• **Source data**:
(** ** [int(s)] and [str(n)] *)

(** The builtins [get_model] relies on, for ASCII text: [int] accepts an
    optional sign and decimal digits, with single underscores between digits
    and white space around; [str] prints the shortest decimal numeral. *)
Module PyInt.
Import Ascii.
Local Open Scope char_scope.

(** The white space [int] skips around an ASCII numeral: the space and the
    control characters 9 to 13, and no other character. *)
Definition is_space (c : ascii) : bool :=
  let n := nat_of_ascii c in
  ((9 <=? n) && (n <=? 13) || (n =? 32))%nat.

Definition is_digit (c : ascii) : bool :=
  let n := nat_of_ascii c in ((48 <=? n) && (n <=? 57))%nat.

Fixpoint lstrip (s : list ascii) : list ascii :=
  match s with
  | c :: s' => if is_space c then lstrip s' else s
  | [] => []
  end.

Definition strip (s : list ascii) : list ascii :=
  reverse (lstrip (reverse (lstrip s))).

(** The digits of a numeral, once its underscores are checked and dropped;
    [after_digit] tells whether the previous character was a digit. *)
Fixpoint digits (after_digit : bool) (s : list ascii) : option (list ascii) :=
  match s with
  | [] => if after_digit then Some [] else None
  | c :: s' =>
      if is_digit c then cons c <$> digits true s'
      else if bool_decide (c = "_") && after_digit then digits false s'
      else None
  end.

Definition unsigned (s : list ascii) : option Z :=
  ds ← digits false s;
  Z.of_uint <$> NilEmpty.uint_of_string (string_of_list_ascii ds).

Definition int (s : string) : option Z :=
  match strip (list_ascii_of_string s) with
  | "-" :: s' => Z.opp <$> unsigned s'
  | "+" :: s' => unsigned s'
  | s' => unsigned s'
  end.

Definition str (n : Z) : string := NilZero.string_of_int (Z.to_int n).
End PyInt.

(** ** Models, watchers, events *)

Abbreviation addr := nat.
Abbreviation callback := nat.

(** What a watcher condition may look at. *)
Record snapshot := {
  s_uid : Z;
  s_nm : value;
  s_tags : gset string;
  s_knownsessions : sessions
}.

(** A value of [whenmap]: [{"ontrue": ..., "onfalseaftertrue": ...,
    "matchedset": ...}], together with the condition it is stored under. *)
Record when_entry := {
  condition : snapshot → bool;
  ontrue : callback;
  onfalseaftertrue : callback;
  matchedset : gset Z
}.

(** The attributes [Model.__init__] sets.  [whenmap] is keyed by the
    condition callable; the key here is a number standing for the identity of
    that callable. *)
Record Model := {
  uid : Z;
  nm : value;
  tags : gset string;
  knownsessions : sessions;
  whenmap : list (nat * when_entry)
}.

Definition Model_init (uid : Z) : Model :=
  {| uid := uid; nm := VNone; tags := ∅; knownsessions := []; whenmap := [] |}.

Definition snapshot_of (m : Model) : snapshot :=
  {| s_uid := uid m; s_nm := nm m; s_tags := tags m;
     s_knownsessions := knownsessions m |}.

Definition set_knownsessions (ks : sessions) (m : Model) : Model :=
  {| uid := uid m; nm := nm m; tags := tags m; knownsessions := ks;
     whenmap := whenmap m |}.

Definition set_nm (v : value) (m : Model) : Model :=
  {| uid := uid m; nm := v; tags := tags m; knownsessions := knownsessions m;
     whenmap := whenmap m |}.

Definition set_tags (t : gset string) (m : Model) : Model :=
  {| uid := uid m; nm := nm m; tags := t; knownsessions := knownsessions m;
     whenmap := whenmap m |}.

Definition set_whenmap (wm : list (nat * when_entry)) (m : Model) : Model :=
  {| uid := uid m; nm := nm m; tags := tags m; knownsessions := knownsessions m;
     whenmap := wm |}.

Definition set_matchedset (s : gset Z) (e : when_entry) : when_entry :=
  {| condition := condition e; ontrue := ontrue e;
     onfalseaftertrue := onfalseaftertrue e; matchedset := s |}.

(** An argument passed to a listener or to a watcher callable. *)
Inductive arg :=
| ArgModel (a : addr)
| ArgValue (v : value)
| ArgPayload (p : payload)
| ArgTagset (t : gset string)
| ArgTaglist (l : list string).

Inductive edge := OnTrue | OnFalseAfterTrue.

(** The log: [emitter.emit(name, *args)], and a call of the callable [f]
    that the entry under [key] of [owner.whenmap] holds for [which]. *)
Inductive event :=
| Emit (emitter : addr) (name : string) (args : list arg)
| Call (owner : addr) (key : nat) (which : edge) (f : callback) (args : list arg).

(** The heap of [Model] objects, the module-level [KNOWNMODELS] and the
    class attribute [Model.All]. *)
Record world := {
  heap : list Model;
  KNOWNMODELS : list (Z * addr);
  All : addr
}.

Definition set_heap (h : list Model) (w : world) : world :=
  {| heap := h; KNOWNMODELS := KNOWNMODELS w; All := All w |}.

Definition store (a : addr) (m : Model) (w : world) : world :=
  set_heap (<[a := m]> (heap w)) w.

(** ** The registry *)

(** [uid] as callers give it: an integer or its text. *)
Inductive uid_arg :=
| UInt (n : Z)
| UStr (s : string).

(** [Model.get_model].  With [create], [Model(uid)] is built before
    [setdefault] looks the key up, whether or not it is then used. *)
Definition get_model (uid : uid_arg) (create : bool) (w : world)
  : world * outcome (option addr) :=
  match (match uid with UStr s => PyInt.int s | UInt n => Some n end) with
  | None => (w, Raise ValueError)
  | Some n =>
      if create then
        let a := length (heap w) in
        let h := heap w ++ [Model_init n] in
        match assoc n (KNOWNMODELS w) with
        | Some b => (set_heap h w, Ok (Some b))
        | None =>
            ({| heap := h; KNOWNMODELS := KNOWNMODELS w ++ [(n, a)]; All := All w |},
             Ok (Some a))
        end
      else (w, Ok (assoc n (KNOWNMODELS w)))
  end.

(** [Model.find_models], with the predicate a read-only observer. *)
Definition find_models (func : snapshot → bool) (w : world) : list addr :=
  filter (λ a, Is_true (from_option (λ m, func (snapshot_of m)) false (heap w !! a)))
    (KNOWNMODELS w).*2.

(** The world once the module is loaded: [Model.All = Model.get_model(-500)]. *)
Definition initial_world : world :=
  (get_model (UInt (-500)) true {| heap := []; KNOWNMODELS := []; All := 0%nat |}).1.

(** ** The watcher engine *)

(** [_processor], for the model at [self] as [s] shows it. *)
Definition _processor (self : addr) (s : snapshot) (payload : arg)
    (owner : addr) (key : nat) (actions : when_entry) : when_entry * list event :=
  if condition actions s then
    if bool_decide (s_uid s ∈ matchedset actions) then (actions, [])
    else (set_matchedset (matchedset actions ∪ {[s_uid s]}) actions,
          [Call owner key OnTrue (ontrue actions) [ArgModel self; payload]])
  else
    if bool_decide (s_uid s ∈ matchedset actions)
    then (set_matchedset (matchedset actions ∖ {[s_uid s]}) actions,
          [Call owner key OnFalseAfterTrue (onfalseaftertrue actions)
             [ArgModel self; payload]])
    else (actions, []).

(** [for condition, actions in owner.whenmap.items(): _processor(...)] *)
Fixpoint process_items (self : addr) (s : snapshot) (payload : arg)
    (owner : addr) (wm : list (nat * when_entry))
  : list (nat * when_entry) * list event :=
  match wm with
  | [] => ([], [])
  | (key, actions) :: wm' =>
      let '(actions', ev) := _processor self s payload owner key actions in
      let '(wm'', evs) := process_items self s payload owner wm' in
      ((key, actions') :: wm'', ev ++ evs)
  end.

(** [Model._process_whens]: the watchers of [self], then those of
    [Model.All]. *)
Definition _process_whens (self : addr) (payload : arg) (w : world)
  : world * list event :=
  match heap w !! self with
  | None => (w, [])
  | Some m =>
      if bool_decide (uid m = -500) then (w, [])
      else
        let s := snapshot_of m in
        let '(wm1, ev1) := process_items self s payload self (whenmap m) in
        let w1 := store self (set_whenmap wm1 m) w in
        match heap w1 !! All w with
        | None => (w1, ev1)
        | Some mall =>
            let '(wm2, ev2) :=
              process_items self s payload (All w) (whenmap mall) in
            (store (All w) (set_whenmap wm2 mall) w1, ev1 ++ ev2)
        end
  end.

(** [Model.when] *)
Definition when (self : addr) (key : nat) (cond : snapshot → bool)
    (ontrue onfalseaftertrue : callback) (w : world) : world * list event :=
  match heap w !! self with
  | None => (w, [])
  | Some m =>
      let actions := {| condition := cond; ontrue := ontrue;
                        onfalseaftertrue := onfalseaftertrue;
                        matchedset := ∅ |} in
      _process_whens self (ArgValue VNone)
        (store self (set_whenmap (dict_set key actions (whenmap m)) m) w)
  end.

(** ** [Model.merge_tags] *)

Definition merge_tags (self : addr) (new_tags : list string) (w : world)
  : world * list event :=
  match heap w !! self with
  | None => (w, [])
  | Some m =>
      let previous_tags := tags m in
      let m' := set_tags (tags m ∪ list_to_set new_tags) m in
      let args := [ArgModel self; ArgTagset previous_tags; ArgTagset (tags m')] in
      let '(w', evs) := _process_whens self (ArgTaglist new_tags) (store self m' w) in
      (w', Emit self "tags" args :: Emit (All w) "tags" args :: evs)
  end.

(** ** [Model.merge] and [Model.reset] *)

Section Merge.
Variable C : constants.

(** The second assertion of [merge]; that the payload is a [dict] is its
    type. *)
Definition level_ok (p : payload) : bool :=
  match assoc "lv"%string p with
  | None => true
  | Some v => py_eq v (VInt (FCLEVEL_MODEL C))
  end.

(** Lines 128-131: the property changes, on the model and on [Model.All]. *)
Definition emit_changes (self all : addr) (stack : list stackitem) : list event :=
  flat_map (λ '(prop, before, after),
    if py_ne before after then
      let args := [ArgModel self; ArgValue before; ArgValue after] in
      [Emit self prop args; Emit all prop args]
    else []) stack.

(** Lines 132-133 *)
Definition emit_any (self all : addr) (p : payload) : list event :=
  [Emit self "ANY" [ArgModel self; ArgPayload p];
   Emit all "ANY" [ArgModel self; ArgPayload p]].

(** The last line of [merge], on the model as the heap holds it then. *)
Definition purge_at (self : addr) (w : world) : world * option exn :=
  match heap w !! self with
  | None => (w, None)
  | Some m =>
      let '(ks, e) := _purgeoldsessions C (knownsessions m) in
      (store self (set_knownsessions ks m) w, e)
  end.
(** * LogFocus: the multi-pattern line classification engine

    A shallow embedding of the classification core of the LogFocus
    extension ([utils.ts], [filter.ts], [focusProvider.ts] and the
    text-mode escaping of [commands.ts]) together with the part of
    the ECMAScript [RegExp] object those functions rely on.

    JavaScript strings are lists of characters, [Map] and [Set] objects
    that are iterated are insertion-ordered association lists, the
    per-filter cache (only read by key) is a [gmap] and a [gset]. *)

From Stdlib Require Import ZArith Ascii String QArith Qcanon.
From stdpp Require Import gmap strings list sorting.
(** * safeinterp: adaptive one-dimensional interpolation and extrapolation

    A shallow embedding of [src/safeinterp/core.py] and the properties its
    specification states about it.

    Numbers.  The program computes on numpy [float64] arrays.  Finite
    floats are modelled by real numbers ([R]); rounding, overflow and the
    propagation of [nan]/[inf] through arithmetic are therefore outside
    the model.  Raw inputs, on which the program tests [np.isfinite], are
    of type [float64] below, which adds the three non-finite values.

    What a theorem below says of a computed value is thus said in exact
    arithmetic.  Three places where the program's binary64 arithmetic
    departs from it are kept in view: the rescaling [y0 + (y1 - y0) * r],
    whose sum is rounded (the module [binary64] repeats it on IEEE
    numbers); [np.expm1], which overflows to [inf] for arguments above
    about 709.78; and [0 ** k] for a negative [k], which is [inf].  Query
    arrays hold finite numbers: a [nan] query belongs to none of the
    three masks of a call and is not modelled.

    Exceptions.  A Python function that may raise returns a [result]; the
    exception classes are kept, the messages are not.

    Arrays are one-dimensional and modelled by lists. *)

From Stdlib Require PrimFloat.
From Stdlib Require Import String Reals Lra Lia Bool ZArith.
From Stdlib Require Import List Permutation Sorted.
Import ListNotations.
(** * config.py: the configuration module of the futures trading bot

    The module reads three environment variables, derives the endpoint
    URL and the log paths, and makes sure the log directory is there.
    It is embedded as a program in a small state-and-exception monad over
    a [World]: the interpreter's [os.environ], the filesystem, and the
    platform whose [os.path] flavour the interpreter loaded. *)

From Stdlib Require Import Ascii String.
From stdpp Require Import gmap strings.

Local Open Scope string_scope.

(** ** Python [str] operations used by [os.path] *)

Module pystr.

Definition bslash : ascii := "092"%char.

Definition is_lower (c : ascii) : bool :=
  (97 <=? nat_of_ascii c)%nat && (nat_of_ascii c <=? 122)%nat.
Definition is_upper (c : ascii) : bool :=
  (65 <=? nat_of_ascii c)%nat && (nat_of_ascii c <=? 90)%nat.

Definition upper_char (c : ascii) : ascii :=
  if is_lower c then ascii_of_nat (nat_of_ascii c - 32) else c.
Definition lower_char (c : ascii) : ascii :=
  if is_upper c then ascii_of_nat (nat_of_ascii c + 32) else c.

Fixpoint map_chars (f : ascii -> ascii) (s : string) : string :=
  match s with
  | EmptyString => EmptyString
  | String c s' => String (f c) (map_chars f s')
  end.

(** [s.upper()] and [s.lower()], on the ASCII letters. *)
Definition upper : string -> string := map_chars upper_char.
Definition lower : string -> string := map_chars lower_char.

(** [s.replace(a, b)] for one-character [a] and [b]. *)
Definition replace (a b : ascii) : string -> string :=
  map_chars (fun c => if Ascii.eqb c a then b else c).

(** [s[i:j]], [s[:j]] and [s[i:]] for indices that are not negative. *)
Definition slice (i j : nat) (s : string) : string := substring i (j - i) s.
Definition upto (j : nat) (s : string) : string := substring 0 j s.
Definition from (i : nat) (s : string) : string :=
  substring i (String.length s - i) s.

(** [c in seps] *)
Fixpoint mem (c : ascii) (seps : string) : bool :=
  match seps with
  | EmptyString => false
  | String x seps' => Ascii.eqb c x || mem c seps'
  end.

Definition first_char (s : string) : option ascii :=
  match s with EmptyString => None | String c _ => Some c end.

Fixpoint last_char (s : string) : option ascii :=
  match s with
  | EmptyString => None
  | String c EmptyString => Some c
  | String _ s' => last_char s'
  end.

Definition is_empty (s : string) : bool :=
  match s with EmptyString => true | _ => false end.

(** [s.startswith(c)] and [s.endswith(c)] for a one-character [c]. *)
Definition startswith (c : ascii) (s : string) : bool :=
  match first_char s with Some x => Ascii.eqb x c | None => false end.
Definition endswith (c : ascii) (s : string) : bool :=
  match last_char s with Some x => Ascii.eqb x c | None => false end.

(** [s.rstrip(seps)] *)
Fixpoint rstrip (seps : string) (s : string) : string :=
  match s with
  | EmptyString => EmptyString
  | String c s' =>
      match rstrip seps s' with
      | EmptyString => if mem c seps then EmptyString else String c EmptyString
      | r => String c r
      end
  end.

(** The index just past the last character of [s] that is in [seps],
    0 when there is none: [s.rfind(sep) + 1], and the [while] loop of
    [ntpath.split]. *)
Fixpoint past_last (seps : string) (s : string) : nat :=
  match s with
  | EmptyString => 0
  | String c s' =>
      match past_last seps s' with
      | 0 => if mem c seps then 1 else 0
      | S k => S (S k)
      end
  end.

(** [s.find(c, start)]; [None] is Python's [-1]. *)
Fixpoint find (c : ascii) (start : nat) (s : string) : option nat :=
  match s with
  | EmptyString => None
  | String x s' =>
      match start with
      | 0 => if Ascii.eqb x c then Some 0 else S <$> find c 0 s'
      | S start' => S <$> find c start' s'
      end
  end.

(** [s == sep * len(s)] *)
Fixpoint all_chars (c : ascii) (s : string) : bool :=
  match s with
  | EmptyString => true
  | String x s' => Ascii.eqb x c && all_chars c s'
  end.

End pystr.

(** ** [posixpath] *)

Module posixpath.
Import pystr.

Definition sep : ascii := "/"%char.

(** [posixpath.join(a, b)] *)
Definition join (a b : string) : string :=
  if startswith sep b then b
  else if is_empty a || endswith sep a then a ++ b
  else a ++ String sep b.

• **Directions for this task**:
Retrieve each line of the data in which the word "dimensional" can be found.

• **Task response**:
(** * safeinterp: adaptive one-dimensional interpolation and extrapolation
    Arrays are one-dimensional and modelled by lists. *)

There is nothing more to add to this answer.